*What you need to do*:
Check each line of the records below and collect those holding "Import".

*Source information*:
========================================================================
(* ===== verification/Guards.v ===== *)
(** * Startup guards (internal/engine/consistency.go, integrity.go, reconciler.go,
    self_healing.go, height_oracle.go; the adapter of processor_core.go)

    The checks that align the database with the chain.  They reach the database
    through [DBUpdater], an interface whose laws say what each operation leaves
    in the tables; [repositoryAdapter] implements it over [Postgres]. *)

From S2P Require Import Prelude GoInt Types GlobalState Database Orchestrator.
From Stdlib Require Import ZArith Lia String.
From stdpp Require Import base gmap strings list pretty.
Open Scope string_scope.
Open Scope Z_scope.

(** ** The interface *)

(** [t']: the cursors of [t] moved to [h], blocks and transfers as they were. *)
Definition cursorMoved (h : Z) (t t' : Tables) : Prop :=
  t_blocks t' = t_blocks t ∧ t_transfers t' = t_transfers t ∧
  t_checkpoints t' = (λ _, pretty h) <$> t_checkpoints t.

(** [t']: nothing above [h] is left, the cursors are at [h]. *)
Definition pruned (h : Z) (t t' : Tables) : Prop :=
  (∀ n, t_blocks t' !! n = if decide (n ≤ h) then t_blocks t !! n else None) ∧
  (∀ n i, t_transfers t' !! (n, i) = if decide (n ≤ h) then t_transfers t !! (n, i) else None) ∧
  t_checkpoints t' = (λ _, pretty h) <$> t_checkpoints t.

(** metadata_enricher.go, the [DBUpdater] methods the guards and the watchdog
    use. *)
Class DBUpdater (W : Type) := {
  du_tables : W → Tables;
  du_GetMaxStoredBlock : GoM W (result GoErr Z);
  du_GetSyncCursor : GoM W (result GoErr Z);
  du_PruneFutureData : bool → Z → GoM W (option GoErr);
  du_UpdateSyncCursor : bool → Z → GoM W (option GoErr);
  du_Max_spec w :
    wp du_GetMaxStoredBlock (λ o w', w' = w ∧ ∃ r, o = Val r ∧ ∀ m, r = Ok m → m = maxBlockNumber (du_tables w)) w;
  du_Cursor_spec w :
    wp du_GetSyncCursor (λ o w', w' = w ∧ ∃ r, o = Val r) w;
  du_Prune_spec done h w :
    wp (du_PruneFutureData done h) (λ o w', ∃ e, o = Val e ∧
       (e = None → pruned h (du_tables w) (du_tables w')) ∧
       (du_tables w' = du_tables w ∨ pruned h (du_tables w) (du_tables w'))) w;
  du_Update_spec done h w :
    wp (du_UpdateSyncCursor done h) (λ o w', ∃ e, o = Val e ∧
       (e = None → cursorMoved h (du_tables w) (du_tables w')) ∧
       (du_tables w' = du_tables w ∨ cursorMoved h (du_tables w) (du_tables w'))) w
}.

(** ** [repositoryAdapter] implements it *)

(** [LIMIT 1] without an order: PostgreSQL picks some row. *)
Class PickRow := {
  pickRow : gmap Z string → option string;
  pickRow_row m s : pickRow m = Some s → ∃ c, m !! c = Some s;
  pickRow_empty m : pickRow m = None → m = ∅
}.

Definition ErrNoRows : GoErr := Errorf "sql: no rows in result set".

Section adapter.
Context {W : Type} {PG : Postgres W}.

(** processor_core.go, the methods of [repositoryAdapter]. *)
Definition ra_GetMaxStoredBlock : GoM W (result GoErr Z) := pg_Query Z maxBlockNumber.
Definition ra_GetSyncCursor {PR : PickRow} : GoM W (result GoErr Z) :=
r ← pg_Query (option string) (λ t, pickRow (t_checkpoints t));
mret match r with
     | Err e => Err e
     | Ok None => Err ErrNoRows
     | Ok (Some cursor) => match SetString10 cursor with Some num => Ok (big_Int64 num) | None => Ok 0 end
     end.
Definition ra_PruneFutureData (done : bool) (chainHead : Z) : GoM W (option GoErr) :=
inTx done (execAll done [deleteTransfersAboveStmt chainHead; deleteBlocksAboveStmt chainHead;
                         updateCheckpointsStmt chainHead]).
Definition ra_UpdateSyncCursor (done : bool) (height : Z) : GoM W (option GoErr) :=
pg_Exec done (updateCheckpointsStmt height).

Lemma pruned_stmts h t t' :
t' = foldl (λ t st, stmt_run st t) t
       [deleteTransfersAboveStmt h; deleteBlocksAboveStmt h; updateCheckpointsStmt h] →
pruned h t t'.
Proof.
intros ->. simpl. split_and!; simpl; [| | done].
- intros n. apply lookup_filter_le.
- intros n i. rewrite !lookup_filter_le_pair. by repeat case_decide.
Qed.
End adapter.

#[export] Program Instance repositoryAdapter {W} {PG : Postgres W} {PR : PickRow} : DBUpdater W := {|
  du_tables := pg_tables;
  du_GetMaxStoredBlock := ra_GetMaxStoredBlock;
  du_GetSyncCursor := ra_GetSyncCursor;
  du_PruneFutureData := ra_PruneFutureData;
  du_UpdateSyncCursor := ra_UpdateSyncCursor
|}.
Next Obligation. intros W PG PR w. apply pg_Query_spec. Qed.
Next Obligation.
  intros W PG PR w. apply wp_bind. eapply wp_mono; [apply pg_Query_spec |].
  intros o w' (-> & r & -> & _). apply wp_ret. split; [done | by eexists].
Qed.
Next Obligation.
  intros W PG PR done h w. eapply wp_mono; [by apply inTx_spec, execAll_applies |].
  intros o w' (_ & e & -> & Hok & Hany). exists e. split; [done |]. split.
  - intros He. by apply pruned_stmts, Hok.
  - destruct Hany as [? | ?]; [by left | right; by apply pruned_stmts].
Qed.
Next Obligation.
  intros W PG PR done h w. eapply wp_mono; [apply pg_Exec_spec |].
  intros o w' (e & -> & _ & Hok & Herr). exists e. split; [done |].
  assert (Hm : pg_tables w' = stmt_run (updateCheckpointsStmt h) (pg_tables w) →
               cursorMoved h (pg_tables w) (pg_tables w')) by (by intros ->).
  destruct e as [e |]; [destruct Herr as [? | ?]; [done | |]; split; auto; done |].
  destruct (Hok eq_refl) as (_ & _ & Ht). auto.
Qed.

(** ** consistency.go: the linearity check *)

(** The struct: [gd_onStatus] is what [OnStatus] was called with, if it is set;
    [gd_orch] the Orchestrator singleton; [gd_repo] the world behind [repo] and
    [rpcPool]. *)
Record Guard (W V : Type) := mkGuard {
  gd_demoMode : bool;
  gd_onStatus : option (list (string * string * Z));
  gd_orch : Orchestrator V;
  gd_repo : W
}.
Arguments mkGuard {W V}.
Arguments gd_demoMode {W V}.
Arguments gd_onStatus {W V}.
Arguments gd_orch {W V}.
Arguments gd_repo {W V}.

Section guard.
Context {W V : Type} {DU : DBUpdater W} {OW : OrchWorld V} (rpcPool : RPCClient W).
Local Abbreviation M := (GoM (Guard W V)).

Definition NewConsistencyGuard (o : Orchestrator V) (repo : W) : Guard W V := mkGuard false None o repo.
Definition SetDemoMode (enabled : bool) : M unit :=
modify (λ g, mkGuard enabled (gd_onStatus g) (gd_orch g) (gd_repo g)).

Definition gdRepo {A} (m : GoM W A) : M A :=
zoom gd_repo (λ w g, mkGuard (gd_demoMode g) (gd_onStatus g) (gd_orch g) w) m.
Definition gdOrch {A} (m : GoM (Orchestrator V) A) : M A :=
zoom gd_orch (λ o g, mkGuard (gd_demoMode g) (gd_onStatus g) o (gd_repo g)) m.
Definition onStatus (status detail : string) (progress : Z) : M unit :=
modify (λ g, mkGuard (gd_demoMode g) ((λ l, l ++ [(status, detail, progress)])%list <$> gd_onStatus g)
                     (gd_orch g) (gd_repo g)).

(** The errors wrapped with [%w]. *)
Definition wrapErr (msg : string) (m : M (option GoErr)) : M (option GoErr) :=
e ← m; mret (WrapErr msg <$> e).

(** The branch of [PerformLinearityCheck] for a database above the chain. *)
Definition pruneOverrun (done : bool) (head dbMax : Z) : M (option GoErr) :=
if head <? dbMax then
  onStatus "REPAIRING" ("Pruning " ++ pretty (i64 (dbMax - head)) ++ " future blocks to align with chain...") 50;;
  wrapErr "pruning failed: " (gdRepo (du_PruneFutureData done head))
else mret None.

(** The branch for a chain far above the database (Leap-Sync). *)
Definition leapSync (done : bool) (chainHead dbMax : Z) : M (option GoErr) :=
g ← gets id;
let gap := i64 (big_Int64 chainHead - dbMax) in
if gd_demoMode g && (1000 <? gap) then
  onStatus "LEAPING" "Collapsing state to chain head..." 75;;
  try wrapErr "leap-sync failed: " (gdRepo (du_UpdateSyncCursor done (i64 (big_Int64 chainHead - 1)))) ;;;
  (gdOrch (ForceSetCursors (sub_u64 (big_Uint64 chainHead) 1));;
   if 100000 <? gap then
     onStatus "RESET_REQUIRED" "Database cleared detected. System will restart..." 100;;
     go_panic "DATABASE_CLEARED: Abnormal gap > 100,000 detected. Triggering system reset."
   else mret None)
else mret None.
========================================================================
*Answer below*:
From S2P Require Import Prelude GoInt Types GlobalState Database Orchestrator.
From Stdlib Require Import ZArith Lia String.
From stdpp Require Import base gmap strings list pretty.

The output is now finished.